I work for Southern Wine and Spirits of America which is a very large privately-owned distribution company. In fact, it is the largest wine/spirit distributor in the country. SWS employs over 10,300 employees nationwide and ranks 33rd on the Forbe's list for private companies. The company has annual revenues in excess of $8 billion a year. As one might expect, the owners of this company are quite wealthy. In 2006 Harvey Chaplin and family ranked 645th on the Forbe's list of the world's richest people.
The Chaplin's are all about increasing revenues. However, they are even more interested in profitability. This means that they are fanatical about controlling costs. Product costs, energy costs, and most importantly labor costs are all monitored with an eagle eye. I applaud them for their zeal to make money. They are the reason I,as well as the other 10,299 employees of SWS, have a means to provide for my family. I hope the Chaplin's make a trillion!
Which bring me to today's point (somewhere on the horizon). It really irritates me when people such as the one below say ignorant things. This is a reader comment that was posted at the end of a story about the enormous amount of wealth that was lost by America's billionaires over the past year.

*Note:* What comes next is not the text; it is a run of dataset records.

(** * Commit-policy hooks of the Wifi module: a shallow embedding

    The two pre-upload hooks [wifi_upload_hook.py] and [overlayable_hook.py]
    decide, from the commit message, the list of changed files and the output
    of [git branch -vv], whether an upload goes through (exit status 0) or is
    blocked (exit status 1, with guidance printed on standard output).

    Python values are embedded as follows.
    - [str] is a list of Unicode code points ([N]); [bytes] is a list of
      octets ([N]).
    - [print] and the [git] subprocess act on an explicit [World]: the text
      the subprocess answers with and the lines written so far.  A hook's
      [main] is a state-passing function from worlds to an exit status and
      a world.
    - The Unicode character database of the interpreter is not part of the
      repository: the lowercase mapping of non-ASCII code points is taken as
      a parameter ([UnicodeData]); ASCII, the white-space set and the line
      boundaries are written out. *)

From Stdlib Require Import List NArith ZArith Bool String Ascii Lia.
Import ListNotations.

Local Open Scope N_scope.

(** ** Strings and bytes *)

Definition codepoint := N.
Definition str := list codepoint.
Definition bytes := list N.

(** A literal of the source, code point by code point. *)
Definition py (s : string) : str := map N_of_ascii (list_ascii_of_string s).

(** The double-quote character, which the guidance text puts around paths. *)
Definition dquote : str := [34].

(** The case mapping of the interpreter's Unicode database outside ASCII:
    [unicode_lower before c after] is what [c] lowercases to when it stands
    between [before] (nearest code point first) and [after].  The context is
    there for the final-sigma rule; a code point may expand to several. *)
Class UnicodeData := {
  unicode_lower : str -> codepoint -> str -> str
}.

(** A database that knows the Latin-1 supplement only; it serves to run the
    definitions on concrete inputs. *)
Definition latin1 : UnicodeData :=
  {| unicode_lower := fun _ c _ =>
       if (192 <=? c) && (c <=? 222) && negb (c =? 215) then [c + 32] else [c] |}.

Module Py.

(** [a == b] on strings and bytes. *)
Fixpoint eqb (a b : list N) : bool :=
  match a, b with
  | [], [] => true
  | x :: a', y :: b' => (x =? y) && eqb a' b'
  | _, _ => false
  end.

(** [s.startswith(prefix)]. *)
Fixpoint startswith (s prefix : list N) {struct prefix} : bool :=
  match prefix, s with
  | [], _ => true
  | p :: prefix', c :: s' => (c =? p) && startswith s' prefix'
  | _ :: _, [] => false
  end.
Lemma substring_0_length (m : nat) (s : string) :
  (String.length (String.substring 0 m s) ≤ m)%nat.
Proof.
  revert s. induction m as [|m IH]; intros s; destruct s as [|c s]; simpl;
    try lia.
  specialize (IH s). lia.
Qed.

Lemma toUpperCase_substring_0 (m : nat) (s : string) :
  toUpperCase (String.substring 0 m s) = String.substring 0 m (toUpperCase s).
Proof.
  revert s. induction m as [|m IH]; intros s; destruct s as [|c s]; simpl;
    try done.
  by rewrite IH.
Qed.

Lemma normalised_code_upper (value : string) :
  toUpperCase (substring 0 4 (toUpperCase value))
  = substring 0 4 (toUpperCase value).
Proof.
  unfold substring. by rewrite toUpperCase_substring_0, toUpperCase_idempotent.
Qed.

"I don't feel sorry for any of them. My income dropped 50%. I just got done paying my bills and have only $7.00 left in my checking acct. and I have to wait another week for my next paycheck. Now I have to figure out how to buy groceries on $7.00. I bet they don't have that problem. And they are rich because they don't pay their employees decent salaries. I know, I work for a rich person. And he doesn't offer insurance, or benefits. No sick pay, no vacation pay nothing."
I have several issues with this individual's train of thought:
- You don't have to wait for your next paycheck. Use all of your knowledge, skill, and entrepeneurial spirit to start your own business.
- Do your bills include: a cadillac cable tv package, an enormous car payment, cigarettes, booze(I hope so for the sake of my children's tuition fund), restaurant tabs, Netflix, a souped up cell phone plan, gym membership, lottery tickets, other consumer credit card debt? If so, then quit whining about your friggin' bills.
- Is this so-called rich person chaining you to your workspace? The last time I checked you can quit and look for a different job (or refer back to #1).
- Who the hell are you to say what amount makes up a "decent" salary? Compensation is a mutually agreed upon arrangement. If the salaries are so bad, how is it that this "rich" person has any employees at all? By the way, the federal government has been giving out unfair and unethical raises over the past several years in the form of minimum wage increases.
- No benefits, no nothing. That is because they don't owe you any of that. If these things are so important to you, why did you not have them as a requirement to take the job?
I could go on, but I think the point is made. We should be concerned when the wealthy suffer. Very concerned. Collectivists love to bemoan the fact that the wealthy have gotten that way by exploiting their employees. I would argue that the employees have prospered off of the intellectual property and self-determination of the industrialists and the entrepeneurs.
The only organization that truly prospers by direct exploitation of the working class is the federal government.